2018.12.21

<秋田商>県14年ぶりの“全国1勝”へ 破壊力ある左足と速さ備えたFW長谷川に注目【選手権出場校紹介】

秋田商FW長谷川悠 [写真]=吉田太郎
育成年代を中心に取材活動を展開。

 全国最多44回目の選手権出場を果たした秋田商には、“隠れた”注目ストライカーがいる。1トップを務めるFW長谷川悠(3年)は、身長167センチと小柄で全国的にも無名の存在だが、非常にパンチ力のある左足とスピードの持ち主。全国大会でブレイクしてもおかしくないだけの力がある。

 県予選準決勝の新屋戦ではインパクト十分の活躍。前半30分に衝撃的な左足の無回転ミドルで先制点を決めると、その直後にはショートカウンターからスルーパスで抜け出して左足で2点目のゴールを決めた。さらに延長戦前半にはFW鈴木宝主将(3年)との“ホットライン”を開通させ、左サイドからのロングクロスで決勝点を演出。決勝戦では得点こそ奪うことこそできなかったが、左足ミドルや献身的な守備でチームを引っ張った。
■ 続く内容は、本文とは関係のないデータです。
(** * Fantasy-league trade fairness: valuation and trade-impact engine

    A shallow embedding of [src/fairness.js] and of the evaluation pipeline of
    [src/index.js] ([/api/evaluate], from the normalised rosters onwards),
    with the properties of the engine stated and proved over it.

    Conventions of the embedding.
    - A JavaScript Number is an IEEE-754 binary64 value: the kernel's
      primitive [float].  The arithmetic the scorer and the lineup code use
      is collected in the interface [NumberOps]; the engine is written
      over that interface and run at the [float] instance.  What is proved
      over the interface uses no law of arithmetic; what depends on the
      arithmetic is proved at [float], from the specification of binary64.
    - Values that arrive from the provider as parsed JSON are [JsVal]s;
      the leaves the engine coerces with [Number(...)] and [||] are [Prim]s.
    - A plain object used as a dictionary is an association list of its own
      properties; where the program indexes such an object with a key taken
      from the request, the members inherited from [Object.prototype] are
      part of the lookup.
    - A thrown [TypeError] is the [TypeError] result of the [Result] type.
    - Slot counts are Numbers, as [computeStartersByPos] returns them:
      the loops test them with [count > 0] and store [count - 1] in
      binary64.  Where a property needs whole counts it says so.
    - [Array.prototype.sort] with the comparator of the lineup code is an
      insertion sort; it is shown to return a permutation of its input, in
      descending order of value, with equal values in their input order,
      which is what the language requires of a sort.
    - [evaluate] starts from the category list and the slot counts the
      handler has computed from the league settings.
    - [computeStartersByPos], [normalize] and [resolveLeagueKey] are
      embedded after the engine.  What the provider answers is data: it is
      an argument of the function that awaits it, and the session is passed
      in and returned. *)

From Stdlib Require Import ZArith List String Ascii Bool Lia Floats.
From Stdlib Require Import DecimalString.
From Stdlib Require Import Permutation Sorted.
Import ListNotations.
Set Warnings "-inexact-float,-register-all".

Local Open Scope string_scope.
Local Open Scope list_scope.

(* ================================================================== *)
(** * Numbers *)

(** The Number operations the engine performs.  [num_falsy x] is
    [!x] (true on [0], [-0] and [NaN]); [num_gtb x y] is [x > y];
    [num_max] is [Math.max]; [num_sqrt] is [Math.sqrt];
    [num_toFixed4 x] is [Number(x.toFixed(4))]; [num_eps] is the literal
    [1e-9]. *)
Class NumberOps (num : Type) : Type := {
  num_zero : num;
  num_one : num;
  num_eps : num;
  num_add : num -> num -> num;
  num_sub : num -> num -> num;
  num_mul : num -> num -> num;
  num_div : num -> num -> num;
  num_sqrt : num -> num;
  num_max : num -> num -> num;
  num_gtb : num -> num -> bool;
  num_falsy : num -> bool;
  num_toFixed4 : num -> num
}.

Declare Scope js_scope.
Delimit Scope js_scope with js.
Notation "x + y" := (num_add x y) : js_scope.
Notation "x - y" := (num_sub x y) : js_scope.
Notation "x * y" := (num_mul x y) : js_scope.
Notation "x / y" := (num_div x y) : js_scope.

(** [x || d] on Numbers. *)
Definition orElse {num} `{NumberOps num} (x d : num) : num :=
  if num_falsy x then d else x.

(** [arr.reduce((acc, x) => acc + x, 0)]. *)
Definition sumOf {num} `{NumberOps num} (xs : list num) : num :=
  fold_left num_add xs num_zero.

(* ------------------------------------------------------------------ *)
(** ** The binary64 instance *)

Module F64.

(** The double nearest to an integer. *)
Definition ofZ (z : Z) : float :=
  SF2Prim (binary_normalize prec emax z 0 false).

(** The double nearest to [n / d]. *)
Definition ofRatio (n d : positive) : float :=
  SF2Prim (SFdiv prec emax (S754_finite false n 0) (S754_finite false d 0)).

Definition falsy (x : float) : bool :=
  PrimFloat.is_zero x || PrimFloat.is_nan x.

(** [Math.max(x, y)]: [NaN] if either is, and [+0] above [-0]. *)
Definition max (x y : float) : float :=
  if PrimFloat.is_nan x || PrimFloat.is_nan y then PrimFloat.nan
  else if PrimFloat.ltb x y then y
  else if PrimFloat.ltb y x then x
  else if PrimFloat.is_zero x && PrimFloat.ltb (PrimFloat.div 1 x) 0 then y
  else x.

(** The integer [n] closest to [m * 2^e * 10^4], the larger one on a tie
    (step 6.a of Number.prototype.toFixed). *)
Definition scaled4 (m : positive) (e : Z) : Z :=
  let y := (Zpos m * 10000)%Z in
  if (0 <=? e)%Z then (y * 2 ^ e)%Z
  else ((2 * y + 2 ^ (- e)) / 2 ^ (1 - e))%Z.

(** [Number(x.toFixed(4))].  A non-finite [x], or one of magnitude at least
    [1e21], is printed by [ToString] and read back unchanged; otherwise the
    magnitude is rounded to four decimals, ties upwards, the sign is put
    back, and the decimal string is read as the nearest double. *)
Definition toFixed4 (x : float) : float :=
  if negb (PrimFloat.is_finite x) then x
  else if PrimFloat.leb 1e21 (PrimFloat.abs x) then x
  else
    let neg := PrimFloat.ltb x 0 in
    let r :=
      match Prim2SF (PrimFloat.abs x) with
      | S754_finite _ m e =>
          match scaled4 m e with
          | Zpos n => ofRatio n 10000
          | _ => PrimFloat.zero
          end
      | _ => PrimFloat.zero
      end in
    if neg then PrimFloat.opp r else r.

End F64.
 小林克監督は長谷川について「スピードは(プリンスリーグ)東北で通用した」という。加えて力が入ってなかなか良いボールを蹴れていなかったシュートが、練習を重ねるうちに向上。本人が「試合では普段の練習で打たないようなシュートが結構ある。(だから)色々なシチュエーションでのシュートを自主練してきた」と説明するシュートの一つが無回転ミドルで、それが予選の大一番で出た形となった。

 卒業後は東京の大学に進学予定。「全国の中でもできるように練習してきた」というのも全国大会での活躍だけでなく、将来を見据えてのことだ。そして、今は普段の練習、自主練を通して全国で通用するだけの力を身に着けることができたと実感している。

 全国ではチームを勝たせる。秋田県勢は04年度大会1回戦で秋田商が益田(島根)に2-0で勝ったのを最後に13年連続初戦敗退中。秋田商も前回大会で神村学園(鹿児島)に0-1で敗れたのを含めて初戦8連敗中だ。

 だからこそ、長谷川は「自分のいいところを出して、秋田県はずっと勝てていないですけれども勝てるように頑張りたい」と意気込む。選手、スタッフ全員が全国1勝へ一丸。伝統の走力と昨年完成した人工芝グラウンドで磨いた技術、そしてエースの左足とスピードで白星をもぎ取る。